(* ===== verification/Placement.v ===== *)
(** * pkg/sched: the placement chooser

    Models src/pkg/sched/placement.go ([ChoosePlacement], [betterCandidate]) and the
    engine code that feeds it in src/pkg/sched/engine.go: the live capacity read
    with its ledger floor, the fleet scan of choosePlacementLocked and the two
    peer searches of the pressure rebalancer.  Store reads are functions of the
    engine view ([None] is a store error). *)

From S2P Require Import Prelude Api Admission Capacity.

Module Placement.

Record ComputeNode := mkNode {
  ID : string;
  Name : string;
  TargetURL : string;
  AdmissionCeilingMB : Z;
  VCPUBudget : Z;
  Active : bool;
  Region : option string;
  Zone : option string;
}.

Record t := mkPlacement {
  pNodeID : string;
  pName : string;
  pTargetURL : string;
  pCeilingMB : Z;
  pVCPUBudget : Z;
  pUsedMB : Z;
}.

Inductive place_error :=
| ErrNonPositiveRAM (ram : Z)
| ErrNoFit (billable vcpu : Z) (candidates : nat)
| ErrWrongOwner (app owner self : string)
| ErrListNodes.

Definition derefRegion (s : option string) : string :=
  match s with None => EmptyString | Some s => s end.

Definition betterCandidate (n : ComputeNode) (nUsed nVCPUUsed : Z)
    (best : ComputeNode) (bestUsed bestVCPUUsed : Z) (preferred : string) : bool :=
  let nHead := AdmissionCeilingMB n -! nUsed in
  let bestHead := AdmissionCeilingMB best -! bestUsed in
  if negb (nHead =? bestHead) then bestHead <? nHead
  else
  let nVHead := VCPUBudget n -! nVCPUUsed in
  let bestVHead := VCPUBudget best -! bestVCPUUsed in
  if negb (nVHead =? bestVHead) then bestVHead <? nVHead
  else
  let nRegion := derefRegion (Region n) in
  let bestRegion := derefRegion (Region best) in
  let nMatch := String.eqb nRegion preferred in
  let bestMatch := String.eqb bestRegion preferred in
  if negb (String.eqb preferred EmptyString) && negb (Bool.eqb nMatch bestMatch) then nMatch
  else if negb (String.eqb nRegion bestRegion) then str_ltb nRegion bestRegion
  else
  let nZone := derefRegion (Zone n) in
  let bestZone := derefRegion (Zone best) in
  if negb (String.eqb nZone bestZone) then str_ltb nZone bestZone
  else str_ltb (Name n) (Name best).

Section choose.
Context (usedMB usedVCPU : gmap string Z).

(** The guards of the candidate loop. *)
Definition fits (r : Ledger.Request) (billable : Z) (n : ComputeNode) : bool :=
  if negb (Active n) then false
  else if AdmissionCeilingMB n <=? 0 then false
  else if VCPUBudget n <=? 0 then false
  else if (0 <? Ledger.VCPU r) && (VCPUBudget n <? zget usedVCPU (ID n) +! Ledger.VCPU r) then false
  else if AdmissionCeilingMB n <? zget usedMB (ID n) +! billable then false
  else true.

Definition placement_of (n : ComputeNode) : t :=
  mkPlacement (ID n) (Name n) (TargetURL n) (AdmissionCeilingMB n) (VCPUBudget n)
              (zget usedMB (ID n)).

Definition better (preferred : string) (n best : ComputeNode) : bool :=
  betterCandidate n (zget usedMB (ID n)) (zget usedVCPU (ID n))
                  best (zget usedMB (ID best)) (zget usedVCPU (ID best)) preferred.

(** The candidate loop: the accepted nodes in order, and the last of them that is the warm hint. *)
Definition scan (r : Ledger.Request) (billable : Z) (nodes : list ComputeNode)
  : list ComputeNode * option ComputeNode :=
  foldl (λ '(candidates, warmFit) n,
           if fits r billable n then
             (candidates ++ [n],
              if negb (String.eqb (Ledger.PreferredNodeID r) EmptyString)
                 && String.eqb (ID n) (Ledger.PreferredNodeID r)
              then Some n else warmFit)
           else (candidates, warmFit))
        ([], None) nodes.

Definition ChoosePlacement (nodes : list ComputeNode) (r : Ledger.Request) : place_error + t :=
  if Ledger.RAMMB r <=? 0 then inl (ErrNonPositiveRAM (Ledger.RAMMB r))
  else
  let billable := BillableRAMMBWithSidecars (Ledger.RAMMB r) (Ledger.SidecarMBs r) in
  let '(candidates, warmFit) := scan r billable nodes in
  match warmFit with
  | Some n => inr (placement_of n)
  | None =>
      match candidates with
      | [] => inl (ErrNoFit billable (Ledger.VCPU r) (length nodes))
      | [n] => inr (placement_of n)
      | c :: cs =>
          inr (placement_of (go_best (better (Ledger.PreferredRegion r)) c cs))
      end
  end.
End choose.

(** ** The engine around the chooser *)

Record EngineView := mkView {
  ownerNodeID : string;
  capacityTable : Capacity.nodeCapacityTable;
  now : Time;
  ledger : Ledger.NodeLedger;
  AppNodeID : string → option string;
  ActiveComputeNodes : option (list ComputeNode);
  ComputeNodeUsedMB : string → option Z;
  ComputeNodeByID : string → option ComputeNode;
}.

Definition applyLiveCapacityMB (e : EngineView) (nodeID : string) : Z :=
  match Capacity.Lookup (capacityTable e) nodeID (now e) with
  | None => 0
  | Some live =>
      let used := Capacity.UsedMB live in
      let l := Ledger.ResidentRAMForNode (ledger e) nodeID in
      let used := if used <? l then l else used in
      if used <? 0 then 0 else used
  end.

Definition used_of (e : EngineView) (nodeID : string) : Z :=
  let used := applyLiveCapacityMB e nodeID in
  if 0 <? used then used else default 0 (ComputeNodeUsedMB e nodeID).

Definition with_preferred (r : Ledger.Request) (n : string) : Ledger.Request :=
  Ledger.mkReq (Ledger.Instance_ r) (Ledger.AppID r) (Ledger.DeploymentID r) (Ledger.ReqPlan r)
    (Ledger.RAMMB r) (Ledger.SidecarMBs r) (Ledger.VCPU r) (Ledger.MaxConcurrency r)
    (Ledger.ReqKind r) (Ledger.NodeID r) n (Ledger.PreferredRegion r) (Ledger.NodeCeilingMB r)
    (Ledger.VCPUBudget r).

(** The fleet scan that fills the two maps. *)
Definition read_fleet (e : EngineView) (nodes : list ComputeNode) : gmap string Z * gmap string Z :=
  foldl (λ '(usedMB, usedVCPU) n,
           (<[ID n := used_of e (ID n)]> usedMB,
            <[ID n := Ledger.UsedVCPUForNode (ledger e) (ID n)]> usedVCPU))
        (∅, ∅) nodes.

Definition choosePlacementLocked (e : EngineView) (r : Ledger.Request) : place_error + t :=
  let owned := negb (String.eqb (ownerNodeID e) EmptyString) in
  let foreign :=
    match AppNodeID e (Ledger.AppID r) with
    | Some node => if negb (String.eqb node EmptyString) && negb (String.eqb node (ownerNodeID e))
                   then Some node else None
    | None => None
    end in
  match (if owned then foreign else None) with
  | Some node => inl (ErrWrongOwner (Ledger.AppID r) node (ownerNodeID e))
  | None =>
      let r := if owned then with_preferred r (ownerNodeID e) else r in
      match ActiveComputeNodes e with
      | None => inl ErrListNodes
      | Some nodes =>
          let '(usedMB, usedVCPU) := read_fleet e nodes in
          ChoosePlacement usedMB usedVCPU nodes r
      end
  end.

Definition name_less (a b : ComputeNode) : bool := str_ltb (Name a) (Name b).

# Exercise description
Within the data above, how many lines include the string "that"? Only the number is required.

# Expected answer
3